Cholesterol, you might have heard of it, but do you know what it is and how important it is for our (heart) health? About 94 million Americans – age 20 or older – have cholesterol levels above 200 mg/dL and about a third of them have levels above 240 mg/dL. What is so harmful about this? High cholesterol can lead to heart disease and strokes. Which are the leading and fifth leading causes of death in the United States. The big question is, how do I know my cholesterol levels are too high, and when are they too high?

Cholesterol blocked artery with heart. 3d illustration

What Is Cholesterol, and What Does It Do to My Body?

To be honest: the cholesterol story can be a bit confusing because there is good cholesterol and bad cholesterol, but when is it what and why is it so important for my body? Some kinds of cholesterol are indeed crucial for your health, these are called “good” cholesterol, also known as high-density lipoprotein or HDL, and lower the risk of heart disease or stroke. “Bad” cholesterol – also known as low-density lipoprotein or LDL – increase the risks.

In addition, cholesterol also makes hormones and cells. Cholesterol moves through the blood on lipoproteins. When there is too much cholesterol in the body, HDL makes sure the excess cholesterol is disposed of to the liver, after which the liver breaks it down and works it out of the body. In other words, HDL helps your arteries clear out the cholesterol you don’t need. When you’ve too much cholesterol in your body, it can enter the artery wall and form atherosclerotic plaque. This build-up is called atherosclerosis and leads to the narrowing of the veins. This prevents the blood from flowing properly or sufficiently through the body.

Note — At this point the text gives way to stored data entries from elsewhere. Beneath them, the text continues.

(* ===== verification/DriverClose.v ===== *)
(** * The close barrier

    The worker closes a connection at most once, and its record of the close is
    exactly what the transport answered. *)

From S2P Require Import Prelude Interfaces Error Buffer Conn DriverTypes DriverStore DriverCore DriverRecv DriverSend Driver DriverLogic StoreLogic Trace DriverReach.

Definition is_close (c : Call) : bool := match c with CClose _ _ _ _ => true | _ => false end.
Definition closes (l : list Call) : list Call := filter (λ c, is_close c = true) l.

(** The worker's record of closing. *)
Record CloseState := mkCloseState {
  cl_attempted : bool;
  cl_issued : bool;
  cl_local : option RecordedLocalClose;
  cl_bug : option string;
}.
Definition close_state {B} (d : QuicheDriver B) : CloseState :=
  mkCloseState (explicit_close_attempted d) (graceful_close_issued d) (local_close d) (close_bug d).

(** What the record must be once the transport has answered [r]. *)
Definition close_record (code : N) (reason : Bytes) (bug : string) (r : QResult unit) : CloseState :=
  match r with
  | Ok _ => mkCloseState true true (Some (mkRecordedLocalClose code reason)) None
  | Err quiche.Done => mkCloseState true true None None
  | Err _ => mkCloseState true false None (Some bug)
  end.

Section close.
Context `{Runtime} {B C : Type} `{!Buf B} `{!QuicConn C}.
Abbreviation TW := (World B (Traced C)).

(** ** No other stage closes the connection *)

Definition close_view (w : TW) : list Call * CloseState := (closes (log w), close_state (drv w)).
Abbreviation Quiet := (same close_view).

Lemma quiet_dmod f :
  (∀ d, close_state (f d) = close_state d) → respects Quiet (dmod f).
Proof. intros Hf w. unfold same, close_view. simpl. by rewrite Hf. Qed.
Lemma quiet_shared {A} (m : ST (Store B) A) : respects Quiet (shared m).
Proof. intros w. reflexivity. Qed.
Lemma quiet_call {A} (m : ST C A) ev :
  (∀ a, is_close (ev a) = false) → respects Quiet (call (logged m ev)).
Proof.
  intros Hev w. unfold same, close_view, log. simpl. f_equal.
  unfold closes. rewrite filter_app, filter_cons_False, filter_nil, app_nil_r; [done|].
  by rewrite Hev.
Qed.
#[local] Hint Resolve quiet_shared : steps.

Ltac quiet_leaf :=
  idtac; lazymatch goal with
  | |- respects _ (dmod _) => apply quiet_dmod; intros ?; repeat case_match; reflexivity
  | |- respects _ (call _) => apply quiet_call; intros ?; reflexivity
  end.
Ltac quiet := worker_with quiet_leaf.

Lemma drain_stream_quiet id : respects Quiet (drain_stream id).
Proof. quiet. Qed.
#[local] Hint Resolve drain_stream_quiet : steps.
Lemma admit_one_quiet peer : respects Quiet (admit_one peer).
Proof. quiet. Qed.
#[local] Hint Resolve admit_one_quiet : steps.
Lemma phase2_loop_quiet fuel budget bb ub pb : respects Quiet (phase2_loop fuel budget bb ub pb).
Proof.
  revert budget bb ub pb. induction fuel; intros; simpl; destruct budget; quiet.
Qed.
#[local] Hint Resolve phase2_loop_quiet : steps.
Lemma run_read_pump_quiet : respects Quiet run_read_pump.
Proof. quiet. Qed.
Lemma open_bidi_loop_quiet n : respects Quiet (open_bidi_loop n).
Proof. induction n; simpl; quiet. Qed.
Lemma open_uni_loop_quiet n : respects Quiet (open_uni_loop n).
Proof. induction n; simpl; quiet. Qed.
Lemma send_terminal_transition_quiet id e : respects Quiet (send_terminal_transition id e).
Proof. quiet. Qed.
Lemma close_drain_loop_quiet n t : respects Quiet (close_drain_loop n t).
Proof. induction n; simpl; quiet. Qed.
#[local] Hint Resolve run_read_pump_quiet open_bidi_loop_quiet open_uni_loop_quiet
  send_terminal_transition_quiet close_drain_loop_quiet : steps.
Lemma service_send_turn_quiet id : respects Quiet (service_send_turn id).
Proof. quiet. Qed.
#[local] Hint Resolve service_send_turn_quiet : steps.

Lemma do_process_reads_quiet : respects Quiet do_process_reads.
Proof. quiet. Qed.
Lemma wait_for_data_quiet p : respects Quiet (wait_for_data_poll p).
Proof. quiet. Qed.
Lemma do_on_conn_close_quiet : respects Quiet do_on_conn_close.
Proof. quiet. Qed.
Lemma on_conn_established_quiet : respects Quiet on_conn_established.
Proof. quiet. Qed.

Lemma write_stages_quiet : respects Quiet write_stages.
Proof. quiet. Qed.

(** ** The barrier *)

(** The close the barrier is to issue: a staged explicit close, else the
    synthetic one once the last handle is gone and nothing else ended the
    connection. *)
Definition barrier_target {C'} `{!QuicConn C'} (d : QuicheDriver B) (c : C')
    : option (N * Bytes * string) :=
  if explicit_close_attempted d then None
  else match pending_close d with
       | Some pc => Some (pc_code pc, pc_reason pc, explicit_close_error)
       | None =>
           if last_handle_teardown d
              && negb (bool_decide (is_Some (peer_error c)))
              && negb (bool_decide (is_Some (local_error c)))
              && negb (is_timed_out c)
              && negb (bool_decide (is_Some (local_close d)))
           then Some (H3_NO_ERROR, [], last_handle_close_error) else None
       end.

Definition unclosed (s : CloseState) : Prop := s = mkCloseState false false None None.

Lemma closes_snoc l c : closes (l ++ [c]) = closes l ++ (if is_close c then [c] else []).
Proof.
  unfold closes. rewrite filter_app. f_equal. rewrite filter_cons. by case_decide; case_match.
Qed.

Lemma issue_close_spec code reason bug (w : TW) :
  unclosed (close_state (drv w)) →
  let r := result (conn_close true code reason) (qc w) in
  let w' := exec (issue_close code reason bug) w in
  closes (log w') = closes (log w) ++ [CClose true code reason r] ∧
  close_state (drv w') = close_record code reason bug r.
Proof.
  intros [=Ha Hi Hl Hb] r w'. subst w'. unfold issue_close.
  rewrite exec_bind, exec_dmod, exec_bind, result_call, exec_call.
  match goal with |- context [result (conn_close _ _ _) ?c] => change c with (qc w) end. fold r.
  match goal with |- context [exec _ ?w0] =>
    assert (closes (log w0) = closes (log w) ++ [CClose true code reason r]) as Hlog
      by exact (closes_snoc _ _) end.
  destruct r as [|[]]; (split; [exact Hlog|]); unfold close_state; simpl; congruence.
Qed.

Lemma apply_close_barrier_spec (w : TW) :
  (explicit_close_attempted (drv w) = false → unclosed (close_state (drv w))) →
  let w' := exec apply_close_barrier w in
  match barrier_target (drv w) (qc w) with
  | None => close_view w' = close_view w
  | Some (code, reason, bug) =>
      let r := result (conn_close true code reason) (qc w) in
      closes (log w') = closes (log w) ++ [CClose true code reason r] ∧
      close_state (drv w') = close_record code reason bug r
  end.
Proof.
  intros Hu w'. subst w'. unfold apply_close_barrier, barrier_target.
  rewrite exec_bind, exec_dget, result_dget. simpl.
  destruct (explicit_close_attempted (drv w)); [done|]. specialize (Hu eq_refl).
  destruct (pending_close (drv w)) as [pc|].
  - rewrite exec_bind. apply (issue_close_spec _ _ _ (exec (dmod _) w)). exact Hu.
  - rewrite exec_bind, exec_ask, result_ask. cbv beta.
    match goal with |- context [if ?b then Some _ else _] => destruct b end; [|done].
    by apply issue_close_spec.
Qed.

(** The log and the record agree: no close and a blank record, or one close and
    the record its answer calls for. *)
Inductive close_agrees : list Call → CloseState → Prop :=
| agrees_open s : unclosed s → close_agrees [] s
| agrees_closed code reason bug r :
    bug = explicit_close_error ∨ bug = last_handle_close_error →
    close_agrees [CClose true code reason r] (close_record code reason bug r).

Lemma barrier_target_bug {C'} `{!QuicConn C'} (d : QuicheDriver B) (c : C') code reason bug :
  barrier_target d c = Some (code, reason, bug) →
  bug = explicit_close_error ∨ bug = last_handle_close_error.
Proof. unfold barrier_target. repeat case_match; naive_solver. Qed.
Lemma barrier_target_attempted {C'} `{!QuicConn C'} (d : QuicheDriver B) (c : C') :
  explicit_close_attempted d = true → barrier_target d c = None.
Proof. unfold barrier_target. by intros ->. Qed.
Lemma close_record_attempted code reason bug r : cl_attempted (close_record code reason bug r) = true.
Proof. by destruct r as [|[]]. Qed.

Definition close_ok (w : TW) : Prop := close_agrees (closes (log w)) (close_state (drv w)).

Lemma quiet_close_ok w w' : Quiet w w' → close_ok w → close_ok w'.
Proof.
  intros E Hw. unfold close_ok. unfold same in E.
  change (close_agrees (close_view w').1 (close_view w').2). by rewrite E.
Qed.

Lemma quiet_parts w w' : Quiet w w' →
  closes (log w') = closes (log w) ∧ close_state (drv w') = close_state (drv w).
Proof. intros E. split; [exact (f_equal fst E) | exact (f_equal snd E)]. Qed.

Lemma close_ok_unattempted w :
  close_ok w → explicit_close_attempted (drv w) = false →
  closes (log w) = [] ∧ unclosed (close_state (drv w)).
Proof.
  intros Hw Ha. unfold close_ok in Hw.
  inversion Hw as [s Hu Hl Hs|code reason bug r Hbug Hl Hs]; [done|].
  pose proof (close_record_attempted code reason bug r) as Hr.
  rewrite Hs in Hr. simpl in Hr. congruence.
Qed.

Lemma apply_close_barrier_ok : respects (keeps close_ok) apply_close_barrier.
Proof.
  intros w Hw. pose proof (apply_close_barrier_spec w) as Hspec. simpl in Hspec.
  unfold close_ok in Hw. inversion Hw as [s Hu Hl Hs|code reason bug r Hbug Hl Hs].
  - specialize (Hspec (λ _, Hu)).
    destruct (barrier_target _ _) as [[[code reason] bug]|] eqn:Ht; [|by eapply quiet_close_ok].
    destruct Hspec as [HL HS]. unfold close_ok. rewrite HL, HS, <-Hl.
    constructor. exact (barrier_target_bug _ _ _ _ _ Ht).
  - assert (explicit_close_attempted (drv w) = true) as Ha.
    { change (cl_attempted (close_state (drv w)) = true). rewrite <-Hs.
      apply close_record_attempted. }
    rewrite (barrier_target_attempted _ _ Ha) in Hspec. eapply quiet_close_ok; [|exact Hw].
    apply Hspec. congruence.
Qed.

Lemma do_process_writes_ok : respects (keeps close_ok) do_process_writes.
Proof.
  intros w Hw. rewrite exec_do_process_writes.
  eapply apply_close_barrier_ok, quiet_close_ok; [apply write_stages_quiet | done].
Qed.

Lemma observed_close_ok w : observed w → close_ok w.
Proof.
  apply reachable_in_ind.
  - intros w0 (?&?&?&?&c&Hc&->). unfold close_ok, log. simpl. rewrite Hc.
    apply agrees_open. reflexivity.
  - intros w0 w1 Ht. apply (worker_turn_respects (keeps close_ok)); [..|exact Ht].
    + intros x Hx. eapply quiet_close_ok; [apply on_conn_established_quiet | done].
    + intros x Hx. eapply quiet_close_ok; [apply do_process_reads_quiet | done].
    + apply do_process_writes_ok.
    + intros p x Hx. eapply quiet_close_ok; [apply wait_for_data_quiet | done].
    + intros x Hx. eapply quiet_close_ok; [apply do_on_conn_close_quiet | done].
  - intros w0 w1 [Hd HL]. unfold close_ok. by rewrite Hd, HL.
Qed.

(** C6.  Over a connection's whole life the worker makes at most one
    [qconn.close] call, always an application close, and what it has recorded is
    exactly that call's outcome: nothing while it has not closed; the local close
    with its code and reason on [Ok]; only that closing is under way on [Done];
    an adapter bug on any other error. *)
Theorem at_most_one_close w :
  observed w → close_agrees (closes (log w)) (close_state (drv w)).
Proof. apply observed_close_ok. Qed.

(** ** A staged close is issued at the end of the same callback *)

Definition staged (pc : PendingClose) (d : QuicheDriver B) : Prop := pending_close d = Some pc.
Abbreviation Staged pc := (keeps (on_drv (C := Traced C) (staged pc))).

Ltac staged_leaf :=
  idtac; lazymatch goal with
  | |- respects _ (dmod _) =>
      apply respects_dmod; intros ? Hpc;
      first [ exact Hpc
            | rewrite bool_decide_eq_false_2 by (rewrite Hpc; done); exact Hpc
            | repeat case_match; exact Hpc ]
  end.
Ltac staged := worker_with staged_leaf.

Lemma drain_stream_staged pc id :
  respects (Staged pc) (drain_stream id).
Proof. staged. Qed.
#[local] Hint Resolve drain_stream_staged : steps.
Lemma phase2_loop_staged pc fuel budget bb ub pb :
  respects (Staged pc)
    (phase2_loop fuel budget bb ub pb).
Proof.
  revert budget bb ub pb. induction fuel; intros; simpl; destruct budget; staged.
Qed.
Lemma open_bidi_loop_staged pc n :
  respects (Staged pc) (open_bidi_loop n).
Proof. induction n; simpl; staged. Qed.
Lemma open_uni_loop_staged pc n :
  respects (Staged pc) (open_uni_loop n).
Proof. induction n; simpl; staged. Qed.
#[local] Hint Resolve phase2_loop_staged open_bidi_loop_staged open_uni_loop_staged : steps.
Lemma write_stages_staged pc :
  respects (Staged pc) write_stages.
Proof. staged. Qed.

You already read that too high cholesterol can lead to cardiovascular disease. Specifically, it can lead to blocked blood flow to your heart (coronary artery disease), blocked blood flow to your legs and arms (peripheral artery disease), and blocked blood flow to your brain (carotid artery disease). Blocked arteries can eventually lead to a heart attack or stroke, which can cause your death.

Cholesterol Levels Chart. HDL And LDL Cholesterol. Colorful Symbols. Vector Illustration

Cholesterol Levels Chart

The big question is: when are my levels too high? A healthy cholesterol level is when your cholesterol levels are less than 200 mg/dL. Your LDL should be lower than 130 mg/dL and HDL should be higher than 50 mg/dL. The higher your HDL levels the better, because they do all the hard work in your body, while LDL cholesterol only causes problems. When your total cholesterol is between 200 and 239 mg/dL, you should make some changes in your lifestyle. It gets even more dangerous when your total cholesterol is 240+ mg/dL.

How to Lower Your Cholesterol Levels

Are your levels too high? Don’t worry, if you get there in time you can start lowering your levels. Much of it has to do with lifestyle changes. These lifestyle changes include:

  • Eat (heart-)healthy; skip high saturated and trans fat foods, like butter, cuts of meat, chips, or hydrogenated margarine. Eat products packed with omega-3 fatty acids, unsaturated fats, and high fiber.
  • Exercise more
  • Quit smoking as soon as possible
  • Keep a healthy weight
  • Manage your high blood pressure and high blood sugar
  • Learn how to deal with stress

Unfortunately, sometimes this isn’t enough and there are also a lot of people who suffer from familial hypercholesterolemia, which means that it has nothing to do with this because they have a genetic disorder in which the level cannot drain excess LDL cholesterol. Thankfully there are also prescribed cholesterol-lowering medication options.

How To Recognize High Cholesterol

Unfortunately, there are no symptoms of high cholesterol. Cholesterol plaque build-up happens silently which means that you’ll know when it’s too late and damage is caused. This is why it’s important to regularly check your cholesterol levels, and know how to keep your body healthy. Cholesterol tests are done by your professional healthcare provider.